<h1>Dataset Index Generation</h1>
This is used to generate the indices for the training, validation, and test sets for four classes with pions.

In [1]:
import sys
import os
import h5py
from collections import Counter
from progressbar import *
import re
import numpy as np
from scipy import signal
import matplotlib
#from watchmal.testing.repeating_classifier_training_utils import *
from functools import reduce

# Add the path to the parent directory to augment search for module
par_dir = os.path.abspath(os.path.join(os.getcwd(), os.pardir))

if par_dir not in sys.path:
    sys.path.append(par_dir)

sys.path.append("../..")
sys.path.append("..")


%load_ext autoreload
%matplotlib inline
%autoreload 2

from IPython.display import HTML

In [2]:
original_data_path = "/fast_scratch/WatChMaL/data/IWCD_mPMT_Short_emgp0_E0to1000MeV_digihits.h5"

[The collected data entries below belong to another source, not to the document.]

(** *** The connection handler (server.go) *)

Definition writeJSON (v : Wire) : D unit := lift (perform (ConnWrite v)).

(** [handleSubscribe] up to its event loop. *)
Definition handleSubscribe : D nat :=
  ch ← Subscribe;
  status ← Status;
  writeJSON (WResponse (OkResponse (PStatus status)));;
  mret ch.

(** One turn of the scanner loop of [handleConn], on one line. *)
Definition handleConn (line : string) : D unit :=
  match json_request line with
  | inr msg => writeJSON (WResponse (ErrResponse ("invalid json: " +:+ msg)))
  | inl req =>
      if String.eqb (Method req) "subscribe" then handleSubscribe;; mret tt
      else resp ← Handle req; writeJSON (WResponse resp)
  end.

(** One turn of the event loop of [handleSubscribe]: the next buffered
    event of the channel is written to the connection. *)
Fixpoint take_event (ch : nat) (l : list Chan) : option (Event * list Chan) :=
  match l with
  | [] => None
  | c :: rest =>
      if Nat.eqb (chan_id c) ch then
        match buffer c with
        | [] => None
        | e :: more => Some (e, {| chan_id := ch; buffer := more |} :: rest)
        end
      else
        '(e, rest') ← take_event ch rest; Some (e, c :: rest')
  end.

Definition forward (ch : nat) : D unit :=
  d ← getd;
  match take_event ch (subs d) with
  | None => mret tt
  | Some (e, subs') => modify (set_subs subs');; writeJSON (WEvent e)
  end.

(** *** The daemon as a transition system *)

Inductive Action :=
| Line (line : string)                        (* a client sends a line *)
| Exit (name : string) (err : option string)  (* a child is reaped *)
| Sample (name : string) (cmd : nat)          (* a sampler wakes up *)
| Forward (ch : nat)                          (* a subscriber is served *)
| Hangup (ch : nat)                           (* a subscriber goes away *)
| Stop.                                       (* SIGINT or SIGTERM *)

Definition step (a : Action) : D unit :=
  match a with
  | Line line => handleConn line
  | Exit name err => monitorProcess name err
  | Sample name cmd => sample name cmd
  | Forward ch => forward ch
  | Hangup ch => Unsubscribe ch
  | Stop => Shutdown
  end.

Definition boot (cfg : Config) : Sys :=
  let '(d, tr) := New cfg [] in {| dmn := d; trace := tr; next_ref := 0 |}.

(** The states the daemon can be in: a panic ends the program. *)
Inductive reachable : Sys -> Prop :=
| reachable_boot (cfg : Config) : reachable (boot cfg)
| reachable_step (a : Action) (s s' : Sys) :
    reachable s -> step a s = (Done tt, s') -> reachable s'.

End Operations.
End daemon.

(** ** A scripted host

    A host whose answers are fixed by a few parameters; the examples run
    the daemon against it. *)

Module script.
Import protocol.

Definition dquote : string := String "034"%char EmptyString.

(** The action of a tool invocation: the word after [--action]. *)
Definition action_of_args (args : list string) : string :=
  match args with
  | _ :: a :: _ => a
  | _ => ""
  end.

(** A merge sort that places [a] before [b] unless [less b a]. *)
Definition sort_by {A} (less : A -> A -> bool) (l : list A) : list A :=
  merge_sort (fun a b => less b a = false)
             (H := fun a b => decide (less b a = false)) l.

(** The words of a request line: the method, then the parameters. *)
Fixpoint split_space (s : string) : string * string :=
  match s with
  | EmptyString => ("", "")
  | String c rest =>
      if Ascii.eqb c " "%char then ("", rest)
      else let '(method, params) := split_space rest in (String c method, params)
  end.

(** [tool] says whether cuda-checkpoint is installed, [failing] lists
    the tool actions that fail, [clock0] is the clock at an empty trace
    (it advances by one with every effect) and [vram] is the reading of
    every VRAM query.  A request line is a method and, after a space, the
    name of a process, which is all there is to the parameters: a run
    starts [sleep 3600] on GPU 0, a migration goes to GPU 1. *)
Definition host (tool : bool) (failing : list string) (clock0 vram : Z) : Host.
Proof.
  refine {|
    host_exec := fun _ _ args =>
      (2000000,
       if existsb (String.eqb (action_of_args args)) failing
       then Some ("boom", "exit status 1") else None);
    host_gpu_mem := fun _ _ => vram;
    host_query_gpus := fun _ => [];
    host_mem_info := fun _ => (0, 0);
    host_driver := fun _ => "";
    host_now := fun tr => clock0 + Z.of_nat (length tr);
    host_create := fun _ _ => None;
    host_read_file := fun _ _ => inl "";
    host_start := fun _ _ _ _ => inl 4242;
    host_environ := fun _ => [];
    host_getuid := fun _ => 1000;
    host_site_packages := fun _ => [];
    host_look_path := fun _ =>
      if tool then Some "/usr/bin/cuda-checkpoint" else None;
    host_stat := fun _ => false;
    quote := fun s => dquote +:+ s +:+ dquote;
    filepath_join := fun dir file => dir +:+ "/" +:+ file;
    formatDuration := fun d => Go.itoa (Z.quot d 1000000000) +:+ "s";
    json_request := fun line =>
      inl {| Method := fst (split_space line); Params := snd (split_space line) |};
    json_run := fun name =>
      inl {| rp_Name := name; rp_Cmd := ["sleep"; "3600"]; rp_Dir := ""; rp_GPU := 0 |};
    json_name := fun name => inl {| np_Name := name |};
    json_migrate := fun name => inl {| mp_Name := name; mp_GPU := 1 |};
    json_logs := fun name => inl {| lp_Name := name; lp_Lines := 0; lp_Follow := false |};
    range_order := fun A l => l;
    range_order_perm := fun A l => Permutation_refl l;
    sort_Slice := @sort_by;
    sort_Slice_perm := _;
    sort_Slice_sorted := _ |}.
  { intros A less l. apply merge_sort_Permutation. }
  unfold sort_by.
  intros A rank l.
  assert (Htrans : Transitive (fun a b : A => (rank b <? rank a) = false))
    by (intros x y z; rewrite !Z.ltb_ge; lia).
  assert (Htotal : Total (fun a b : A => (rank b <? rank a) = false))
    by (intros x y; rewrite !Z.ltb_ge; lia).
  assert (Hmono : forall l' : list A,
             StronglySorted (fun a b : A => (rank b <? rank a) = false) l' ->
             StronglySorted (fun a b : A => rank a <= rank b) l').
  { intros l' Hs. induction Hs as [|a l'' Hs IH Hall]; constructor; [exact IH|].
    clear -Hall. induction Hall as [|b l3 Hb Hall IH]; constructor; [|exact IH].
    apply Z.ltb_ge in Hb. exact Hb. }
  apply Hmono. apply @StronglySorted_merge_sort; assumption.
Defined.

f = h5py.File(original_data_path, "r")

In [3]:
print(f.keys())

for key in f.keys():
    print(f[key])

<KeysViewHDF5 ['angles', 'energies', 'event_hits_index', 'event_ids', 'hit_charge', 'hit_pmt', 'hit_time', 'labels', 'positions', 'root_files', 'veto', 'veto2']>
<HDF5 dataset "angles": shape (23481549, 2), type "<f4">
<HDF5 dataset "energies": shape (23481549, 1), type "<f4">
<HDF5 dataset "event_hits_index": shape (23481549,), type "<i8">
<HDF5 dataset "event_ids": shape (23481549,), type "<i4">
<HDF5 dataset "hit_charge": shape (31533173829,), type "<f4">
<HDF5 dataset "hit_pmt": shape (31533173829,), type "<i4">
<HDF5 dataset "hit_time": shape (31533173829,), type "<f4">
<HDF5 dataset "labels": shape (23481549,), type "<i4">
<HDF5 dataset "positions": shape (23481549, 1, 3), type "<f4">
<HDF5 dataset "root_files": shape (23481549,), type "|O">
<HDF5 dataset "veto": shape (23481549,), type "|b1">
<HDF5 dataset "veto2": shape (23481549,), type "|b1">


In [4]:
hdf5_hit_pmt = f["hit_pmt"]
hdf5_hit_time = f["hit_time"]
hdf5_hit_charge = f["hit_charge"]

In [5]:
hit_pmt = np.memmap(original_data_path, mode="r", shape=hdf5_hit_pmt.shape,
                                    offset=hdf5_hit_pmt.id.get_offset(), dtype=hdf5_hit_pmt.dtype)

hit_time = np.memmap(original_data_path, mode="r", shape=hdf5_hit_time.shape,
                                    offset=hdf5_hit_time.id.get_offset(), dtype=hdf5_hit_time.dtype)

hit_charge = np.memmap(original_data_path, mode="r", shape=hdf5_hit_charge.shape,
                                    offset=hdf5_hit_charge.id.get_offset(), dtype=hdf5_hit_charge.dtype)

In [6]:
angles     = np.array(f['angles'])
energies   = np.array(f['energies'])
positions  = np.array(f['positions'])
labels     = np.array(f['labels'])
root_files = np.array(f['root_files'])

In [7]:
# Set up indices
indices = np.array(range(len(labels)))

# Set up dict of file indices
file_dict = dict.fromkeys(root_files)
print("Dict set")

for file in file_dict.keys():
    file_dict[file] = []

for idx, root_file in enumerate(root_files):
    file_dict[root_file].append(idx)
print("Done")

Dict set
Done


In [8]:
# Get files associated with each particle type

gamma_indices = indices[np.where(labels == 0)]
gamma_root_file_set = list(dict.fromkeys(root_files[gamma_indices]))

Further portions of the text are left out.